松田さんの講演は、熱い景観への想いと、誰でも理解しやすい論理性とで、素晴らしいものでした。よく考えたら、景観工学の専門の方の講演をちゃんと聞いたことなかったかも。どちらかというと、私は建築寄り、文化財寄りの景観なので、「心地よい景観か否か」よりも「その景観にどんな意味(歴史的・文化的)があるのか」を追い求めてきました。なので、改めて美瑛の景観そして自分の身の回りにある景観を分析する指標を与えてもらいました。景観の良し悪しは主観的な判断だと思われていますが、決してそうではなく、景観の見方を学ぶことで、かなり技術的により心地よいものにできるのです。
トークセッションは、当初75分は長い!と思っていましたが、あっという間でした。
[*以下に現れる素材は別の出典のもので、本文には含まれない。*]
(** The next command passes the two tests of [checkLogs]. *)
Lemma checkLogs_next G N pos c i d v :
  chk_ok G N pos c -> (i < N)%nat -> pos i = Some d -> G !! Z.to_nat d = Some v ->
  ∃ li mx, logs c !! i = Some li ∧
    checkLogs c i (command_msg (d + 1) v) =
      Some (None, bool_decide (is_Some (li !! d)),
        RaftChecker.Config (<[i := <[d + 1 := v]> li]> (logs c)) (lastApplied c) mx) ∧
    (bool_decide (1 < d + 1) && negb (bool_decide (is_Some (li !! d)))) = false.
Proof.
  intros Hc Hi Hp Hv. destruct (lookup_lt_is_Some_2 (logs c) i) as [li Hli].
  { by rewrite (k_logs _ _ _ _ Hc). }
  pose proof (k_pos _ _ _ _ Hc i d Hp) as Hd.
  assert (Hm : mismatch (logs c) 0 (d + 1) v None = None).
  { apply mismatch_none. split; [done|]. intros l w [j Hj]%list_elem_of_lookup Hw.
    apply (entry_ok_unique G (d + 1)); [by apply (k_entries _ _ _ _ Hc j l)|].
    right. split; [lia|]. by replace (d + 1 - 1) with d by lia. }
  exists li. eexists. split; [done|]. split.
  - unfold checkLogs. simpl. rewrite Hli, Hm. simpl. by replace (d + 1 - 1) with d by lia.
  - destruct (bool_decide (1 < d + 1)) eqn:H1; [|done]. apply bool_decide_eq_true in H1.
    rewrite bool_decide_true; [done|]. apply (k_full _ _ _ _ Hc i d li Hp Hli). lia.
Qed.

(** [applierSnap] makes a snapshot of the entries up to the command. *)
Lemma snap_log_good G l d :
  (forall x, decode_snap (encode_snap x) = Some x) -> (forall x, encode_snap x ≠ []) ->
  entries_ok G l -> full_to l d -> 0 <= d <= Z.of_nat (length G) ->
  good_snapshot G d (encode_snap (d, snap_log vnil l d)).
Proof.
  intros Hrt Hne Hl Hf Hd. split; [done|done|]. exists (snap_log vnil l d). split; [done|].
  assert (Hlook : forall j, log_of_list (snap_log vnil l d) !! j =
    if decide (0 <= j <= d) then Some (default vnil (l !! j)) else None).
  { intros j. rewrite log_of_list_lookup. unfold snap_log. case_decide as H0.
    - rewrite list_lookup_fmap. case_decide as H1.
      + rewrite lookup_seqZ_lt by lia. simpl. do 3 f_equal. lia.
      + by rewrite lookup_seqZ_ge by lia.
    - by rewrite decide_False by lia. }
  split.
  - intros j v Hj. rewrite Hlook in Hj. case_decide as H0; [|done]. injection Hj as <-.
    destruct (l !! j) as [w|] eqn:Hw; [by apply Hl|]. destruct (decide (j = 0)) as [->|]; [by left|].
    destruct (Hf j ltac:(lia)) as [x Hx]. congruence.
  - intros j Hj. rewrite Hlook, decide_True by lia. by eexists.
Qed.

Section Codec.
Context (Hrt : forall x, decode_snap (encode_snap x) = Some x) (Hne : forall x, encode_snap x ≠ []).

Lemma apply_command G N pos c i d v :
  chk_ok G N pos c -> (i < N)%nat -> pos i = Some d -> G !! Z.to_nat d = Some v ->
  ∃ c' o, apply_one c i (command_msg (d + 1) v) = RaftChecker.Pass (c', o) ∧
    chk_ok G N (λ j, if decide (j = i) then Some (d + 1) else pos j) c' ∧
    (forall index b, o = Some (index, b) -> snap = true ∧ good_snapshot G index b).
Proof.
  intros Hc Hi Hp Hv. pose proof (k_pos _ _ _ _ Hc i d Hp) as Hd.
  destruct (checkLogs_next G N pos c i d v Hc Hi Hp Hv) as (li & mx & Hli & Hck & Hprev).
  assert (Hlen : d + 1 <= Z.of_nat (length G)).
  { apply lookup_lt_Some in Hv. lia. }
  assert (Hent : entries_ok G (<[d + 1 := v]> li)).
  { apply entries_insert; [by apply (k_entries _ _ _ _ Hc i)|lia|].
    by replace (d + 1 - 1) with d by lia. }
  assert (Hfull : full_to (<[d + 1 := v]> li) (d + 1)).
  { apply full_insert. by apply (k_full _ _ _ _ Hc i). }
  unfold apply_one. destruct snap eqn:Hsnap.
  - unfold applierSnap. cbn [SnapshotValid CommandValid command_msg CommandIndex].
    rewrite (k_applied _ _ _ _ Hc Hsnap i d Hp), decide_False by (intros H; by apply H).
    rewrite Hck. cbn [logs lastApplied maxIndex]. rewrite Hprev.
    eexists _, _. split; [done|]. split.
    + apply chk_ok_update; [done..|lia|by left|done].
    + intros index b. destruct (decide (Z.rem (d + 1 + 1) SnapShotInterval = 0)); [|done]. intros [= <- <-]. split; [done|].
      rewrite list_lookup_insert_eq by (by rewrite (k_logs _ _ _ _ Hc)). cbn [default].
      apply snap_log_good; [done..|lia].
  - unfold applier. cbn [CommandValid command_msg CommandIndex]. rewrite Hck, Hprev.
    eexists _, _. split; [done|]. split; [|done].
    apply chk_ok_update; [done..|lia|by right|done].
Qed.

Lemma apply_snapshot G N pos c i index b :
  snap = true -> chk_ok G N pos c -> (i < N)%nat -> good_snapshot G index b ->
  ∃ c', apply_one c i (snapshot_msg index b) = RaftChecker.Pass (c', None) ∧
    chk_ok G N (λ j, if decide (j = i) then Some index else pos j) c'.
Proof.
  intros Hsnap Hc Hi [Hb Hx (xlog & Hdec & Hent & Hfull)]. unfold apply_one. rewrite Hsnap.
  unfold applierSnap, ingestSnap. cbn [SnapshotValid snapshot_msg Snapshot SnapshotIndex].
  rewrite Hdec, (bool_decide_false (index ≠ index)), andb_false_r by (intros H; by apply H).
  eexists. split; [done|]. apply chk_ok_update; [done..|by left|done].
Qed.

(** A server that starts from a good snapshot, or from none. *)
Lemma restored_ok G N pos c i content :
  chk_ok G N pos c -> (i < N)%nat ->
  (forall rs b, content = Some (rs, b) -> b = [] ∨ ∃ index, good_snapshot G index b) ->
  ∃ c', restored_chk decode_snap c i content = Some c' ∧
    chk_ok G N (λ j, if decide (j = i) then Some (snapshot_index content) else pos j) c'.
Proof.
  intros Hc Hi Hgood. destruct (lookup_lt_is_Some_2 (logs c) i) as [li Hli].
  { by rewrite (k_logs _ _ _ _ Hc). }
  assert (Hreset : chk_ok G N (λ j, if decide (j = i) then Some 0 else pos j)
    (RaftChecker.Config (logs c) (<[i := 0]> (lastApplied c)) (maxIndex c))).
  { rewrite <- (list_insert_id (logs c) i li Hli).
    apply chk_ok_update; [done|by apply (k_entries _ _ _ _ Hc i)|intros j; lia|lia|by left|done]. }
  destruct content as [[rs [|x b]]|]; [by eexists| |by eexists].
  destruct (Hgood rs (x :: b) eq_refl) as [|[index [_ Hx (xlog & Hdec & Hent & Hfull)]]]; [done|].
  unfold restored_chk, ingestSnap, snapshot_index. rewrite Hdec. cbn [from_option fst].
  eexists. split; [done|]. unfold set_log. cbn [logs lastApplied maxIndex].
  rewrite list_insert_insert_eq. apply chk_ok_update; [done..|by left|done].
Qed.

(** ** The invariant of a test *)

(** Where the live instance of a server is. *)
Definition position (s : session) (i : nat) : option Z :=
  k ← mjoin (rafts (harness s) !! i); Some (at_index s k).

Definition persistable (s : session) (content : list byte * list byte) : Prop :=
  content.2 = [] ∨ ∃ index, (index, content.2) ∈ made s.

Record session_ok (N : nat) (s : session) : Prop := {
  so_all : all_ok (harness s);
  so_n : n (harness s) = N;
  so_chk : chk_ok (committed s) N (position s) (chk (harness s));
  so_started : forall i, (i < N)%nat -> is_Some (mjoin (endnames (harness s) !! i));
  so_made : forall index b, (index, b) ∈ made s -> snap = true ∧ good_snapshot (committed s) index b;
  so_heap : heap_all (persistable s) (harness s)
}.

Lemma set_chk_all (cfg : @config V) c : all_ok cfg -> all_ok (set_chk cfg c).
Proof. intros [[] [] []]. split; by split. Qed.

Lemma good_snapshot_snoc G v index b : good_snapshot G index b -> good_snapshot (G ++ [v]) index b.
Proof.
  intros [H1 H2 (xlog & H3 & H4 & H5)]. split; [done|rewrite length_app; simpl; lia|].
  exists xlog. split_and!; [done| |done]. intros j w Hw. by apply entry_ok_snoc, H4.
Qed.

Lemma commit_ok N s v :
  session_ok N s -> session_ok N (MkSession (harness s) (committed s ++ [v]) (delivered s) (made s)).
Proof.
  intros [H1 H2 [C1 C2 C3 C4 C5 C6] H4 H5 H6]. split; simpl; try done.
  - split; [done|done| | |done|done].
    + intros i li Hi j w Hw. apply entry_ok_snoc. by apply (C3 i li Hi).
    + intros i d Hd. specialize (C4 i d Hd). rewrite length_app. simpl. lia.
  - intros index b Hb. destruct (H5 index b Hb). split; [done|by apply good_snapshot_snoc].
Qed.

(** Two servers do not share an instance. *)
Lemma position_update s i k d cfg :
  live_ok (harness s) -> rafts (harness s) !! i = Some (Some k) -> rafts cfg = rafts (harness s) ->
  forall o j e,
    position (MkSession cfg (committed s) (<[k := d]> (delivered s)) o) j = Some e ->
    (if decide (j = i) then Some d else position s j) = Some e.
Proof.
  intros Hl Hk Hr o j e. unfold position, at_index. simpl. rewrite Hr.
  destruct (rafts (harness s) !! j) as [[k'|]|] eqn:Hj; [|done..]. simpl. case_decide as Hji.
  - subst j. assert (k' = k) as -> by congruence. by rewrite lookup_insert_eq.
  - rewrite lookup_insert_ne; [done|]. intros <-.
    destruct (v_slot _ Hl i k Hk) as (rf & Hrf & Hme & _).
    destruct (v_slot _ Hl j k Hj) as (rf' & Hrf' & Hme' & _). congruence.
Qed.

Lemma live_lt N s i k : session_ok N s -> rafts (harness s) !! i = Some (Some k) -> (i < N)%nat.
Proof.
  intros Hs Hk. rewrite <- (so_n _ _ Hs). apply lookup_lt_Some in Hk.
  destruct (s_len _ (ok_store _ (so_all _ _ Hs))) as [_ Hl]. lia.
Qed.

Lemma persistable_more s cfg dl o content :
  persistable s content -> persistable (MkSession cfg (committed s) dl (o ++ made s)) content.
Proof. intros [H|[index H]]; [by left|]. right. exists index. apply elem_of_app. by right. Qed.

Lemma receive_ok N s i k m d :
  session_ok N s -> rafts (harness s) !! i = Some (Some k) ->
  (∃ c o, apply_one (chk (harness s)) i m = RaftChecker.Pass (c, o) ∧
     chk_ok (committed s) N (λ j, if decide (j = i) then Some d else position s j) c ∧
     forall index b, o = Some (index, b) -> snap = true ∧ good_snapshot (committed s) index b) ->
  ∃ s', receive s i k m d = Some s' ∧ session_ok N s'.
Proof.
  intros Hs Hk (c & o & Ha & Hc & Ho). unfold receive. rewrite Ha. eexists. split; [done|].
  destruct Hs as [H1 H2 H3 H4 H5 H6]. split; simpl; try done.
  - by apply set_chk_all.
  - eapply chk_ok_weaken; [|exact Hc]. apply position_update; [apply H1|done|done].
  - intros index b [Hb|Hb]%elem_of_app; [|by apply H5].
    destruct o as [[index' b']|]; [|by apply elem_of_nil in Hb].
    apply list_elem_of_singleton in Hb as [= -> ->]. by apply Ho.
  - intros p content Hp. by apply persistable_more, (H6 p).
Qed.

(** Steps of the harness that leave the appliers and the instances' places alone. *)
Lemma harness_ok N s cfg :
  session_ok N s -> all_ok cfg -> n cfg = n (harness s) -> chk cfg = chk (harness s) ->
  endnames cfg = endnames (harness s) -> heap_all (persistable s) cfg ->
  (forall i k, rafts cfg !! i = Some (Some k) -> rafts (harness s) !! i = Some (Some k)) ->
  session_ok N (with_harness s cfg).
Proof.
  intros [H1 H2 H3 H4 H5 H6] Hok Hn Hc He Hh Hr. split; simpl; rewrite ?Hn, ?Hc, ?He; try done.
  eapply chk_ok_weaken; [|exact H3]. intros i d. unfold position, at_index. simpl.
  destruct (rafts cfg !! i) as [[k|]|] eqn:Hi; [|done..]. by rewrite (Hr i k Hi).
Qed.

(** ** Every step keeps the invariant, and none ends the test *)

Lemma same_tables_ok N s cfg :
  session_ok N s -> cstep decode_snap (harness s) cfg -> rewired (harness s) cfg ->
  session_ok N (with_harness s cfg).
Proof.
  intros Hs Hstep [(bits & rn & Hcfg) _ _ _].
  destruct (cstep_all decode_snap _ _ Hstep (so_all _ _ Hs)) as (Hok & _ & Hn).
  subst cfg. apply harness_ok; try done. apply (so_heap _ _ Hs).
Qed.

Lemma crash_session_ok N s i :
  session_ok N s -> (i < n (harness s))%nat ->
  ∃ cfg, crash1 (harness s) i = Some cfg ∧ session_ok N (with_harness s cfg).
Proof.
  intros Hs Hi. destruct (so_all _ _ Hs) as [Hm Hst Hl].
  destruct (disconnect_total _ i Hm Hi) as [cfg1 Hd].
  destruct (crash1 (harness s) i) as [cfg|] eqn:Hc; [|by unfold crash1 in Hc; rewrite Hd in Hc].
  exists cfg. split; [done|].
  destruct (crash1_spec _ _ _ Hm Hst Hi Hc) as [M S N1 _ E1 _ _ _ _ _].
  destruct (crash1_tables _ _ _ Hc) as [A1 _ _ _ A5 _].
  apply harness_ok; try done.
  - split; [done|done|by eapply crash1_live].
  - by eapply crash1_all, (so_heap _ _ Hs).
  - intros j k. rewrite A1. destruct (mjoin (rafts (harness s) !! i)); [|done].
    intros [[_ [H _]]|[_ H]]%list_lookup_insert_Some; done.
Qed.

(** The content of a persister is empty or ends with a good snapshot. *)
Lemma saved_good N s i rs b :
  session_ok N s -> saved_content (harness s) i = Some (rs, b) ->
  b = [] ∨ ∃ index, good_snapshot (committed s) index b.
Proof.
  intros Hs Hc. destruct (saved_content_all _ _ _ _ (so_heap _ _ Hs) Hc) as [H|[index H]].
  - by left.
  - right. exists index. by apply (so_made _ _ Hs).
Qed.

Lemma restart_position s i cfg names d :
  live_ok (harness s) -> (i < length (rafts (harness s)))%nat ->
  started_tables decode_snap (harness s) cfg i names -> forall j e,
  position (MkSession cfg (committed s) (<[length (instances (harness s)) := d]> (delivered s))
    (made s)) j = Some e ->
  (if decide (j = i) then Some d else position s j) = Some e.
Proof.
  intros Hl Hi Ht j e. destruct (st_rafts _ _ _ _ _ Ht) as (k & Hr & -> & _).
  unfold position, at_index. simpl. rewrite Hr. case_decide as Hj.
  - subst j. rewrite list_lookup_insert_eq by done. simpl. by rewrite lookup_insert_eq.
  - rewrite list_lookup_insert_ne by done.
    destruct (rafts (harness s) !! j) as [[k'|]|] eqn:Hk; [|done..]. simpl.
    rewrite lookup_insert_ne; [done|]. intros <-.
    destruct (v_slot _ Hl j _ Hk) as (rf & Hrf & _). apply lookup_lt_Some in Hrf. lia.
Qed.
景観審議会でお世話になっていた写真家の菊池さん、景観計画を策定する際にヒアリングをさせてもらった農家の大波さん、計画策定時に担当部署の長をされていらっしゃった中山さん(現在は観光協会にお勤めです)とご一緒させていただき、これからの景観を前向きに考えるたくさんのお話をしていただきました。
思ったのは、コミュニケーションが大切だということ。このようなフォーラムなのか、もっとざっくばらんに話せるワークショップなのかわかりませんが、まずは多種多様な立場の方々が美瑛の事想っているんだよということを、お互いに知る必要があるのではないかと思いました。その上で、農家さんに気持ちよく営みを続けてもらうために何が必要なのか、新たな観光の仕組みなどを考えていけば、意外とスムーズにいく気がする(楽天的すぎますかね・・・?)。でもそれぐらい意外とこれまで、町の単位でコミュニケーションが行われていなかったのかもしれません。私も福岡から応援したいと思いますし、景観まちづくりにいち研究者として関わり続けられればと思っています。
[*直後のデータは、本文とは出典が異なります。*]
(* ===== verification/KvConfig.v ===== *)
(** * [kvraft/config.go]: partitions of the key/value servers

    Connecting servers to lists of servers, the two partitions of a test, choosing them so
    that the leader is in the minority, the ends of a clerk, and the shuffle of its
    servers.  Same network and tables of ends as in [RaftConfig]. *)
From S2P Require Import Prelude Labrpc Mesh.
Import Labrpc.

Module KvConfig.

Record config := Config {
  net : network;
  n : nat;
  endnames : endtable;
  clerks : gmap nat (list string);     (* by clerk *)
  nextClientId : Z
}.

Definition set_net (cfg : config) (rn : network) : config :=
  Config rn (n cfg) (endnames cfg) (clerks cfg) (nextClientId cfg).

(** [connectUnlocked]; [None] is a panic on an index out of range or a [nil] row. *)
Definition connectUnlocked (cfg : config) (i : nat) (to : list nat) : option config :=
  out ← mapM (λ j, ep (endnames cfg) i j) to;
  inc ← mapM (λ j, ep (endnames cfg) j i) to;
  Some (set_net cfg (enable_all inc true (enable_all out true (net cfg)))).

(** The first loop of [disconnectUnlocked]: the row is tested in each iteration. *)
Definition outgoing (cfg : config) (i : nat) (from : list nat) : option (list string) :=
  match from with
  | [] => Some []
  | _ :: _ =>
      st ← started (endnames cfg) i;
      if (st : bool) then mapM (λ j, ep (endnames cfg) i j) from else Some []
  end.

(** The second loop of [disconnectUnlocked] tests row [j], the position in [from], but
    uses row [from[j]]. *)
Fixpoint incoming (cfg : config) (i : nat) (from : list nat) (j : nat) : option (list string) :=
  match from with
  | [] => Some []
  | f :: from' =>
      st ← started (endnames cfg) j;
      if (st : bool) then
        e ← ep (endnames cfg) f i;
        es ← incoming cfg i from' (S j);
        Some (e :: es)
      else incoming cfg i from' (S j)
  end.

Definition disconnectUnlocked (cfg : config) (i : nat) (from : list nat) : option config :=
  out ← outgoing cfg i from;
  inc ← incoming cfg i from 0;
  Some (set_net cfg (enable_all inc false (enable_all out false (net cfg)))).

Definition All (cfg : config) : list nat := seq 0 (n cfg).

(** A loop over servers. *)
Fixpoint for_each (f : config -> nat -> option config) (ks : list nat) (cfg : config) :
    option config :=
  match ks with
  | [] => Some cfg
  | i :: ks' => cfg' ← f cfg i; for_each f ks' cfg'
  end.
フォーラムの前後で、寒地土木研究所の方々と美瑛町内各所を巡ることができました。
ご一緒させていただいた2日間とも、快晴で十勝岳がくっきり!(夏は珍しいとのこと)
麦の刈り取り真っ只中です。麦稈ロールもいたるところで見られました。
これはとある展望スポットの近くですが、他の場所と同様、立ち入り禁止の看板とテープが貼ってあります。ご存知の方も多いかもしれませんが、来訪者の農地への立ち入りが長年の問題となっています。私たちは来訪者のモラルやマナーの問題としがちですが、景観工学的見方をすると、入ってしまいたくなる空間になってしまっているため、人間の反応(どうしても入りたくなってしまう気持ち)を踏まえた空間整備をする必要があるとのこと。
青い池にも行きました。青い!! その青さを失わないための管理の努力についてもお話を伺うことができ、感動ひとしおでした。
北海道のすごいところは、このような天国と見紛う空間がたくさんあるということ。こう言う空間でグランピングができたら・・・という話で盛り上がりました。観光スポットにするということではなく、まだまだ楽しめる空間が美瑛には広がっているのを感じます。このエリアの近くには、こんな場所もあります。
うまく活用すれば(それには空間の管理や運営といったことが必要になるわけですが)、もっと美瑛滞在の幅が広がります。
こちらは白金エリアにある模範牧場! 牧草ロールがまるでアートのようです。この景色は知らなかった・・・
まだまだ底知れぬ美瑛の魅力。ですが、これからは、来訪者が魅力を一方的に享受する(消費する)だけではない美瑛への関わり方を、美瑛側から提案しなければなりません(残念ながら来訪者が考えるのには限界があります)。農家さんは、決して、環境や景観を作るために農業を営んでいるわけではありません。結果的に生み出されたこういった魅力を、もし、少し「おすそ分け」できるとしたら。十分な対策を能動的に検討しなければならないと、改めて考えた出張でした。
専門家との贅沢な調査 part1
8月1・2日は白川村、4〜6日は美瑛町に出張しておりました。白川村では、伝統的建造物群保存地区の環境物件・工作物候補の抽出基準の検討と審議会への出席、美瑛町では、景観フォーラムへの参加とその他もろもろの打ち合わせが目的でしたが、どちらも専門家の方々とご一緒させていただき、非常に楽しい時間でした。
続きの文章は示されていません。